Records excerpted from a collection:
━━━
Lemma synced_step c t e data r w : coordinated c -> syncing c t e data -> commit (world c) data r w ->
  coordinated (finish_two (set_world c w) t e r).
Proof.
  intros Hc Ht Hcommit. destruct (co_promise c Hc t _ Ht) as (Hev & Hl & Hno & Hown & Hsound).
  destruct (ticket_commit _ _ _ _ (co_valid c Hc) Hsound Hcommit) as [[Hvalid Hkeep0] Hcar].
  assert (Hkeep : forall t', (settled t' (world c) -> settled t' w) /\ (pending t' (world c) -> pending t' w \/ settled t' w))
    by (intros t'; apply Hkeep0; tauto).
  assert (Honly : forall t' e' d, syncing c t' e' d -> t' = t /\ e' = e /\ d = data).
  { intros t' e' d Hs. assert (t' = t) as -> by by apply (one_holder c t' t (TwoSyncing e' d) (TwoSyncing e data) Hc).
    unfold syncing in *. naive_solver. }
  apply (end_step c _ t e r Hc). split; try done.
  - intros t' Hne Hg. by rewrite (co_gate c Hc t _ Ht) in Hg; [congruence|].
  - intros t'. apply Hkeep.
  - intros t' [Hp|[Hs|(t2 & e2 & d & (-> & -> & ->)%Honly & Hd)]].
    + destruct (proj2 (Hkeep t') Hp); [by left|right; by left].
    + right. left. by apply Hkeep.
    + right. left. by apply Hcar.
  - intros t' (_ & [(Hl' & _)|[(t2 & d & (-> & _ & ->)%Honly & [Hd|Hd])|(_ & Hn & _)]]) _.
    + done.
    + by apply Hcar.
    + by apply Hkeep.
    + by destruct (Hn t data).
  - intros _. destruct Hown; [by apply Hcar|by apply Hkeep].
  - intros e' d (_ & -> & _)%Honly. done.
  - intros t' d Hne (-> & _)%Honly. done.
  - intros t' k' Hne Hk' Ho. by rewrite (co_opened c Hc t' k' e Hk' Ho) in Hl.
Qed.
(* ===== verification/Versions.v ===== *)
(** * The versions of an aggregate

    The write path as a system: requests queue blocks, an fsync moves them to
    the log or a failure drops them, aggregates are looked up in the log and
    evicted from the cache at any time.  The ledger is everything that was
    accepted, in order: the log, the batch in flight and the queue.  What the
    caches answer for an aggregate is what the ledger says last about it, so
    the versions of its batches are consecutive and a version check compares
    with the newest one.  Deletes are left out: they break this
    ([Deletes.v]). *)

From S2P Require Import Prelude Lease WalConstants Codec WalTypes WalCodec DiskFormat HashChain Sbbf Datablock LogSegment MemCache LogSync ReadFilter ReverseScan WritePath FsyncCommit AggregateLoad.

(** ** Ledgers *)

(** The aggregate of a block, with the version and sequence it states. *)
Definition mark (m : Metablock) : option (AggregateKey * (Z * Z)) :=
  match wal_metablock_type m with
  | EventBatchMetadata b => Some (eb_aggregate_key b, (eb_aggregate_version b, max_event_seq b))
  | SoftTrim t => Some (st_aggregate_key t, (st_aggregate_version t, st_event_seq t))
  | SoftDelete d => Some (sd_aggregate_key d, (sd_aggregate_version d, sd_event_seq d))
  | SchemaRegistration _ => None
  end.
━━━
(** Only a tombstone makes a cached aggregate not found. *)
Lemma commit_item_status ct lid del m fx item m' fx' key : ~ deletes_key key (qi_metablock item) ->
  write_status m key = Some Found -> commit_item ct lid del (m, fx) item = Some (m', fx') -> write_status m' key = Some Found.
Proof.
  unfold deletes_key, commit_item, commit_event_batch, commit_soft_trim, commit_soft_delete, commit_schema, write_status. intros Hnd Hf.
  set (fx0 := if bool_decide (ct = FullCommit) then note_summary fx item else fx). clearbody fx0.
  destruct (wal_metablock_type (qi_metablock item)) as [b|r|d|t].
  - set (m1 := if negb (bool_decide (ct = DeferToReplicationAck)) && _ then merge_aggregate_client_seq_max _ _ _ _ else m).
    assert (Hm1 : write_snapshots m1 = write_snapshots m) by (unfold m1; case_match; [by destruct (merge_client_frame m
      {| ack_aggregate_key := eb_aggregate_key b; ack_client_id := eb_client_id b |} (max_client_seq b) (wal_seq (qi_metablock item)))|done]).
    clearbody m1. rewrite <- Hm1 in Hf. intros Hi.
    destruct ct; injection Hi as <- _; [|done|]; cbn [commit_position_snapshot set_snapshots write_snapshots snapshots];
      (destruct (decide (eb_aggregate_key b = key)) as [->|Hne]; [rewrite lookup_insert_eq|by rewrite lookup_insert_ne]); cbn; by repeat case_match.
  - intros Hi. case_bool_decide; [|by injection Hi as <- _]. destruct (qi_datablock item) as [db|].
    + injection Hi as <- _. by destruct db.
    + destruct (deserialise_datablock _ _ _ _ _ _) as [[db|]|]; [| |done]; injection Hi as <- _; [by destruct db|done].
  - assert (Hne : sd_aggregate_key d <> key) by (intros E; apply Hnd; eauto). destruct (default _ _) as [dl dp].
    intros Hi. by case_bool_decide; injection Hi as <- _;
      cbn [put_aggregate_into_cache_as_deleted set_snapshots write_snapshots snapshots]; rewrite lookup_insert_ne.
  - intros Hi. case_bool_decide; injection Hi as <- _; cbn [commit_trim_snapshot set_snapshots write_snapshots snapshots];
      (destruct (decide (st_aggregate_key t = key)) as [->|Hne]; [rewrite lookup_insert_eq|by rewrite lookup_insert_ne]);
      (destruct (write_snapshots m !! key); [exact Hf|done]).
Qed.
━━━
_How to complete this task_:
Only one stretch of the records above is wanted: the lines between the one holding "- intros t'. apply Hkeep." and the one holding "(** * The versions of an aggregate", inclusive, reproduced exactly.

_Response_:
  - intros t'. apply Hkeep.
  - intros t' [Hp|[Hs|(t2 & e2 & d & (-> & -> & ->)%Honly & Hd)]].
    + destruct (proj2 (Hkeep t') Hp); [by left|right; by left].
    + right. left. by apply Hkeep.
    + right. left. by apply Hcar.
  - intros t' (_ & [(Hl' & _)|[(t2 & d & (-> & _ & ->)%Honly & [Hd|Hd])|(_ & Hn & _)]]) _.
    + done.
    + by apply Hcar.
    + by apply Hkeep.
    + by destruct (Hn t data).
  - intros _. destruct Hown; [by apply Hcar|by apply Hkeep].
  - intros e' d (_ & -> & _)%Honly. done.
  - intros t' d Hne (-> & _)%Honly. done.
  - intros t' k' Hne Hk' Ho. by rewrite (co_opened c Hc t' k' e Hk' Ho) in Hl.
Qed.
(* ===== verification/Versions.v ===== *)
(** * The versions of an aggregate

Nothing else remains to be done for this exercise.